- [Directions]:
Determine which lines of the records include the word "bool", and copy them.
[[ Source material, beginning ]]
(* ===== verification/Clock.v ===== *)
(** * Clocks: src/time/clocks.c, time/clocks/tsc.c, hpet.c, pm_timer.c, rtc.c,
    headers/time/helpers_time.h, acpi/fadt.c and syscalls/time

    The hardware counters are functions of a time that every read advances. The
    registered clock sources are a linked list of heap objects; their [now] and
    [real] function pointers name the functions the code registers. *)
From S2P Require Import Prelude Cpuid CMem Chain Phys Vmm Heap Term.

Definition CLOCK_TSC : Z := 0.
Definition CLOCK_HPET : Z := 1.
Definition CLOCK_PM_TIMER : Z := 2.
Definition CLOCK_RTC : Z := 3.
Definition CLOCK_MASK (clock : Z) : Z := Z.shiftl 1 clock.
Definition PM_TIMER_FREQ : Z := 3579545.
Definition NS_PER_S : Z := 1000000000.
Definition HPET_REG_CAPS : Z := 0.
Definition HPET_REG_CONFIG : Z := 0x10.
Definition HPET_REG_COUNTER : Z := 0xF0.

(** The functions clock sources point to. *)
Inductive now_fn := TscRead | HpetRead | PmTimerRead.
Inductive real_fn := RtcReal.

(** clock_source_t; None is a NULL function pointer *)
Record clock_source := mk_source {
  cs_id : Z;
  cs_now : option now_fn;
  cs_real : option real_fn;
  cs_freq : Z;
  cs_next : Z;
}.
Definition sizeof_clock_source : Z := 40.

Record timespec := mk_ts { tv_sec : Z; tv_nsec : Z }.

(** What pm_timer_init and rtc_init read in the FADT. *)
Record acpi_fadt := mk_fadt {
  x_pm_tmr_blk : Z;
  pm_tmr_blk : Z;
  fadt_flags : Z;
  fadt_century : Z;
}.

(** The machine: its counters and CMOS at each time, its processor's features,
    and the ACPI tables uACPI finds. *)
Class ClockHw := {
  hw_tsc : nat → Z;
  hw_hpet : nat → Z;
  hw_pm_timer : nat → Z;
  hw_cmos : nat → Z → Z;
  hw_cpuid : Z → Z → cpuid_regs;
  hw_hpet_caps : Z;
  hw_hpet_config : Z;
  acpi_hpet : option Z;        (* the address the HPET table gives *)
  acpi_fadt_table : option acpi_fadt;
}.

(** map_page of vmm.c, for device registers. *)
Class Mmio (H : Type) := { mmio_map_page : Z → Z → Z → M H unit }.
#[export] Instance kernel_mmio `{PageAllocator St} : Mmio (heap_state St) := {|
  mmio_map_page virt phys flags := on_vm (map_page virt phys flags);
|}.
Definition PAGE_MMIO : Z := Z.lor (Z.lor PAGE_PRESENT PAGE_WRITABLE) PAGE_NOCACHE.

Record clock_state {H : Type} := mk_ck {
  ck_heap : H;
  ck_time : nat;
  ck_term : term_state;
  sources : gmap Z clock_source;
  clock_list : Z;
  available_clocks : Z;
  boot_clock : Z;
  boot_clock_base : Z;
  tsc_base : Z;
  pm_timer : option (Z * bool);     (* port, is_32bit *)
  pm_accumulated : Z;
  pm_last : Z;
  base_rtc : option timespec;
  hpet_writes : list (Z * Z);
}.
Arguments clock_state : clear implicits.

(** ** helpers_time.h *)

Definition IS_LEAP (y : Z) : bool :=
  (Z.rem y 4 =? 0) && negb (Z.rem y 100 =? 0) || (Z.rem y 400 =? 0).
Definition days_in_month : list Z := [31; 28; 31; 30; 31; 30; 31; 31; 30; 31; 30; 31].
Definition month_days (year m : Z) : Z :=
  if (m =? 2) && IS_LEAP year then 29 else default 0 (days_in_month !! Z.to_nat (m - 1)).

(** Adding [f i] for i = lo, lo + 1, ..., hi - 1. *)
Definition sum_to (f : Z → Z) (lo hi : Z) (days : Z) : Z :=
  fold_left (λ days i, i64 (days + f i)) (seqZ lo (hi - lo)) days.

(** A month after 13 makes the second loop read past [days_in_month]. *)
Definition days_since_epoch (year month day : Z) : outcome Z :=
  let days := sum_to (λ y, if IS_LEAP y then 366 else 365) 1970 year 0 in
  if 13 <? month then Undef "days_in_month: out of bounds"
  else
    let days := sum_to (month_days year) 1 month days in
    Done (i64 (days + (day - 1))).

Definition timespec_normalize (ts : timespec) : timespec :=
  let sec := i64 (tv_sec ts + Z.quot (tv_nsec ts) NS_PER_S) in
  let nsec := Z.rem (tv_nsec ts) NS_PER_S in
  if nsec <? 0 then mk_ts (i64 (sec - 1)) (nsec + NS_PER_S) else mk_ts sec nsec.

Definition timespec_to_nsec (ts : timespec) : Z := u64 (tv_sec ts * NS_PER_S + tv_nsec ts).

(** ** fadt.c *)

Definition get_pm_timer_address `{ClockHw} : Z :=
  match acpi_fadt_table with
  | None => 0
  | Some f => if negb (x_pm_tmr_blk f =? 0) then u32 (x_pm_tmr_blk f) else pm_tmr_blk f
  end.
Definition get_century_register `{ClockHw} : Z :=
  match acpi_fadt_table with None => 0 | Some f => fadt_century f end.
Definition fadt_is_32bit `{ClockHw} : bool :=
  match acpi_fadt_table with
  | None => false
  | Some f => negb (Z.land (fadt_flags f) (Z.shiftl 1 8) =? 0)
  end.

(** ** pm_timer.c, as a function of the raw counter: accumulated and last *)
Definition pm_timer_step (is_32bit : bool) (current : Z) (x : Z * Z) : Z * Z :=
  let mask := if is_32bit then 0xFFFFFFFF else 0x00FFFFFF in
  let delta := Z.land (u32 (current - x.2)) mask in
  (u64 (x.1 + delta), current).

Section clock.
Context `{OH : ObjectHeap H} `{MM : !Mmio H} `{HH : Hhdm} `{HW : ClockHw} `{UA : Uart}.
Abbreviation S := (clock_state H).

Definition on_ck_heap {A} : M H A → M S A := zoom ck_heap (λ h s,
  mk_ck H h (ck_time s) (ck_term s) (sources s) (clock_list s) (available_clocks s) (boot_clock s)
    (boot_clock_base s) (tsc_base s) (pm_timer s) (pm_accumulated s) (pm_last s) (base_rtc s) (hpet_writes s)).
Definition on_ck_term {A} : M term_state A → M S A := zoom ck_term (λ t s,
  mk_ck H (ck_heap s) (ck_time s) t (sources s) (clock_list s) (available_clocks s) (boot_clock s)
    (boot_clock_base s) (tsc_base s) (pm_timer s) (pm_accumulated s) (pm_last s) (base_rtc s) (hpet_writes s)).
Definition set_sources (m : gmap Z clock_source) (l avail : Z) (s : S) : S :=
  mk_ck H (ck_heap s) (ck_time s) (ck_term s) m l avail (boot_clock s) (boot_clock_base s) (tsc_base s)
    (pm_timer s) (pm_accumulated s) (pm_last s) (base_rtc s) (hpet_writes s).
Definition set_boot (c base : Z) (s : S) : S :=
  mk_ck H (ck_heap s) (ck_time s) (ck_term s) (sources s) (clock_list s) (available_clocks s) c base
    (tsc_base s) (pm_timer s) (pm_accumulated s) (pm_last s) (base_rtc s) (hpet_writes s).
Definition set_tsc_base (v : Z) (s : S) : S :=
  mk_ck H (ck_heap s) (ck_time s) (ck_term s) (sources s) (clock_list s) (available_clocks s) (boot_clock s)
    (boot_clock_base s) v (pm_timer s) (pm_accumulated s) (pm_last s) (base_rtc s) (hpet_writes s).
Definition set_pm (p : option (Z * bool)) (acc last : Z) (s : S) : S :=
  mk_ck H (ck_heap s) (ck_time s) (ck_term s) (sources s) (clock_list s) (available_clocks s) (boot_clock s)
    (boot_clock_base s) (tsc_base s) p acc last (base_rtc s) (hpet_writes s).
Definition set_base_rtc (ts : option timespec) (s : S) : S :=
  mk_ck H (ck_heap s) (ck_time s) (ck_term s) (sources s) (clock_list s) (available_clocks s) (boot_clock s)
    (boot_clock_base s) (tsc_base s) (pm_timer s) (pm_accumulated s) (pm_last s) ts (hpet_writes s).
Definition log_hpet (reg v : Z) (s : S) : S :=
  mk_ck H (ck_heap s) (ck_time s) (ck_term s) (sources s) (clock_list s) (available_clocks s) (boot_clock s)
    (boot_clock_base s) (tsc_base s) (pm_timer s) (pm_accumulated s) (pm_last s) (base_rtc s)
    (hpet_writes s ++ [(reg, v)]).

(** A read of the hardware takes time. *)
Definition sample (f : nat → Z) : M S Z := λ s,
  Done (f (ck_time s), mk_ck H (ck_heap s) (Datatypes.S (ck_time s)) (ck_term s) (sources s) (clock_list s)
    (available_clocks s) (boot_clock s) (boot_clock_base s) (tsc_base s) (pm_timer s) (pm_accumulated s)
    (pm_last s) (base_rtc s) (hpet_writes s)).

Definition rdtsc : M S Z := sample hw_tsc.
Definition rcmos (index : Z) : M S Z := sample (λ t, hw_cmos t index).

Definition get_source (p : Z) : M S clock_source := λ s,
  match sources s !! p with Some c => Done (c, s) | None => Undef "not a clock source" end.

(** ** The counters *)

Definition tsc_read : M S Z := t ← rdtsc; base ← gets tsc_base; mret (u64 (t - base)).
Definition hpet_read : M S Z := sample hw_hpet.
Definition pm_timer_read : M S Z :=
  pm ← gets pm_timer;
  match pm with
  | None => mundef "NULL pm_timer"
  | Some (port, is_32bit) =>
      current ← sample hw_pm_timer;
      x ← gets (λ s, (pm_accumulated s, pm_last s));
      let x' := pm_timer_step is_32bit current x in
      _ ← modify (set_pm pm x'.1 x'.2);
      mret x'.1
  end.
[[ Source material, end ]]
- [Answer below]:
  pm_timer : option (Z * bool);     (* port, is_32bit *)
Definition IS_LEAP (y : Z) : bool :=
Definition fadt_is_32bit `{ClockHw} : bool :=
Definition pm_timer_step (is_32bit : bool) (current : Z) (x : Z * Z) : Z * Z :=
Definition set_pm (p : option (Z * bool)) (acc last : Z) (s : S) : S :=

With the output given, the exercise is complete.